Читаем Маклай-тамо рус. Миклухо-Маклай полностью

Смерть пожилого человека сопровождалась определёнными ритуалами, воспринималась горестно, хотя порой формальности могли произвести на наблюдателя комичное впечатление.

Когда у Моте из Бонгу умерла жена, он очень горевал. Женщины подняли положенный в таких случаях вой. Мужчины ходили вооружённые. (Почему? Возможно, по традиции, ведущейся с тех пор, когда всякую смерть считали следствием чьей-то злой воли). Около хижины Моте Маклай увидел хозяина, который то ходил, приседая на каждом шаге, то совершал пробежки, как бы желая догнать и наказать кого-то. В руках у него был каменный топор, которым он замахивался на стены и крыши хижин, на кокосовые пальмы, хотя удары наносил осторожно.

Умершая лежала в хижине на нарах. Вокруг толпились, причитая, женщины. Родственники устроили из вёсел и палок высокое сиденье, на которое усадили тело покойницы; вокруг её головы воткнули ветки колеусов с разноцветными листьями.

Пришли жители Горенду и Гумбу, вооружённые, с воинственными криками. Они произносили скороговоркой какие-то речи. Моте продолжил своё подобие танца, но уже в новой набедренной повязке с громадным «катазаном» на голове (гребнем с веером из перьев, который может носить только «тамо боро», большой человек, отец семейства).

Моте изображал неутешное горе, произнося порой соответствующие монологи. Возбуждённый своими словами, он вдруг вошёл в азарт и принялся по-настоящему рубить топором кокосовую пальму. Тогда одна из плакальщиц, его сестра, сразу же прекратила отчаянные завывания подошла к нему и строго напомнила, что перед ним полезное дерево, которое не следует портить. Моте для порядка нанёс ещё два слабых удара, подбежал к старому забору и стал его крушить.

Пошёл небольшой дождь. Моте прекратил выступление и уселся под большое дерево, чтобы сохранить во всём великолепии причёску.

Когда дождь прекратился, неутешный вдовец продолжил пантомиму, прерываемую песней, точнее, речитативом. Говорил он, насколько можно было понять, приблизительно так: «Уже солнце село, она всё ещё спит; уже темно, а она всё ещё не приходит; я зову её, а она не является; я жду её, а её всё нет...»

Ночью из Бонгу раздавались удары берума.

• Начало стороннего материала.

(** No more than the channel holds came since a watcher did: it missed nothing. *)
Definition nothing_missed (init : St) (lo : nat) (s : Pty * Watcher St) : Prop :=
  (lo ≤ position s.2 ≤ length (output s.1))%nat ∧
  sink s.2 = foldl (λ st chunk, on_chunk chunk st) init (take (position s.2 - lo) (drop lo (output s.1))).

Lemma nothing_missed_run init lo s s' : nothing_missed init lo s → rtc watch_step s s' →
  (length (output s'.1) ≤ lo + OUTPUT_CHANNEL_CAP)%nat → nothing_missed init lo s'.
Proof.
  intros Hn Hs. induction Hs as [|s1 s2 s3 Hs Hrest IH]; [done|]. intros Hcap. apply IH; [|done].
  pose proof (watch_grows _ _ Hrest) as Hg. pose proof (watch_step_grows _ _ Hs) as Hg'. destruct Hn as [Hp Hsink].
  destruct Hs as [chunk t w _|code t w _|t w w' _ Hr|code t w _ _|code t w _ _]; cbn in *; try by split.
  - rewrite length_app in Hg'. split; cbn; [rewrite length_app; lia|]. rewrite drop_app_le; [lia|]. rewrite take_app_le; [rewrite length_drop; lia|done].
  - unfold receive in Hr. replace (length (output t) - OUTPUT_CHANNEL_CAP - position w)%nat with 0%nat in Hr by lia.
    destruct (output t !! position w) as [chunk|] eqn:E; [|done]. injection Hr as <-. apply lookup_lt_Some in E as Hlt.
    split; cbn; [lia|]. replace (S (position w) - lo)%nat with (S (position w - lo)) by lia.
    rewrite (take_S_r _ _ chunk); [rewrite lookup_drop; by replace (lo + (position w - lo))%nat with (position w) by lia|].
    by rewrite foldl_app Hsink.
Qed.

(** An agent that has exited and is silent is given up: the watcher takes what
    is left and ends. *)
Lemma watch_drains (t : Pty) : ∀ k (w : Watcher St), (length (output t) - position w ≤ k)%nat → (∀ code, phase w ≠ Finished code) →
  ∃ w', rtc watch_step (t, w) (t, w') ∧ receive t w' = None ∧ phase w' = phase w.
Proof.
  induction k as [|k IH]; intros w Hk Hph.
  - exists w. split_and!; [apply rtc_refl| |done]. unfold receive.
    replace (length (output t) - OUTPUT_CHANNEL_CAP - position w)%nat with 0%nat by lia.
    by rewrite (lookup_ge_None_2 (output t) (position w)); [lia|].
  - destruct (receive t w) as [w1|] eqn:E; [|by exists w; split_and!; [apply rtc_refl|..]].
    assert (phase w1 = phase w ∧ (position w < position w1)%nat) as [Hp1 Hlt].
    { unfold receive in E. destruct (_ - _ - _)%nat; [destruct (_ !! _); [|done]|]; injection E as <-; cbn; split; try done; lia. }
    destruct (IH w1) as (w' & Hrun & Hnone & Hp); [lia|by rewrite Hp1|]. exists w'. split_and!; [|done|congruence].
    eapply rtc_l; [exact (StepReceive _ _ _ Hph E)|exact Hrun].
Qed.

Lemma watch_ends (t : Pty) (w : Watcher St) init lo code : watcher_ok init lo (t, w) → exit_code t = Some code →
  ∃ w', rtc watch_step (t, w) (t, w') ∧ phase w' = Finished code.
Proof.
  intros (_ & _ & Hx) Hc. cbn in Hx. destruct (phase w) as [|c|c] eqn:Hp.
  - destruct (watch_drains t _ (mkWatcher (position w) (sink w) (Draining code)) (le_n _)) as (w' & Hrun & Hnone & Hp'); [done|].
    exists (mkWatcher (position w') (sink w') (Finished code)). split; [|done].
    exact (rtc_l _ _ _ _ (StepNotice _ _ _ Hp Hc) (rtc_r _ _ _ Hrun (StepFinish _ _ _ Hp' Hnone))).
  - assert (c = code) as -> by (specialize (Hx c (or_introl eq_refl)); congruence).
    destruct (watch_drains t _ w (le_n _)) as (w' & Hrun & Hnone & Hp'); [by rewrite Hp|]. rewrite Hp in Hp'.
    exists (mkWatcher (position w') (sink w') (Finished code)). split; [|done].
    exact (rtc_r _ _ _ Hrun (StepFinish _ _ _ Hp' Hnone)).
  - assert (c = code) as -> by (specialize (Hx c (or_intror eq_refl)); congruence). exists w. split; [apply rtc_refl|done].
Qed.
End runs.

(** ** The bridge to the server ([pump_terminal_output]) *)

Record Pump : Type := mkPump { carry : string; pushed : list (string * Value) }.
Definition Pump_new : Pump := mkPump "" [].

Definition push_output (bytes : string) (p : Pump) : Pump :=
  let '(data, carry') := decode_streaming (carry p) bytes in
  mkPump carry' (if decide (data = "") then pushed p else pushed p ++ [("pty_output", obj [("data", Str data)])])%list.

#[global] Instance pump_sink : Sink Pump := {| on_chunk := push_output; on_lag _ p := p |}.

(** [spawn_terminal_output_bridge]: the exit comes after all output. *)
Definition bridge_events (w : Watcher Pump) : list (string * Value) :=
  pushed (sink w) ++ match phase w with Finished code => [("pty_exit", obj [("exit_code", num code)])] | _ => [] end.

Издали послышались ответные удары. Маклай поинтересовался, откуда они доносятся. Ему сказали, что из горной деревни Бурам, родины умершей.

Утром в Бонгу царило оживление. Люди переговаривались, готовя для многих людей угощение в горшках, стоявших рядами на длинном костре. Ждали гостей из Бурама. Они должны были принести с собой погребальную корзину для покойной.

Днём со всех сторон послышались страшные крики. На площадку перед домом Моте высыпала ватага вооружённых жителей Бурама с воинственными жестами и возгласами. За ними появились женщины той же деревни. Они вошли в хижину покойницы и принялись громко причитать, гости должны были в этот же день вернуться домой, между ними начали распределять угощение.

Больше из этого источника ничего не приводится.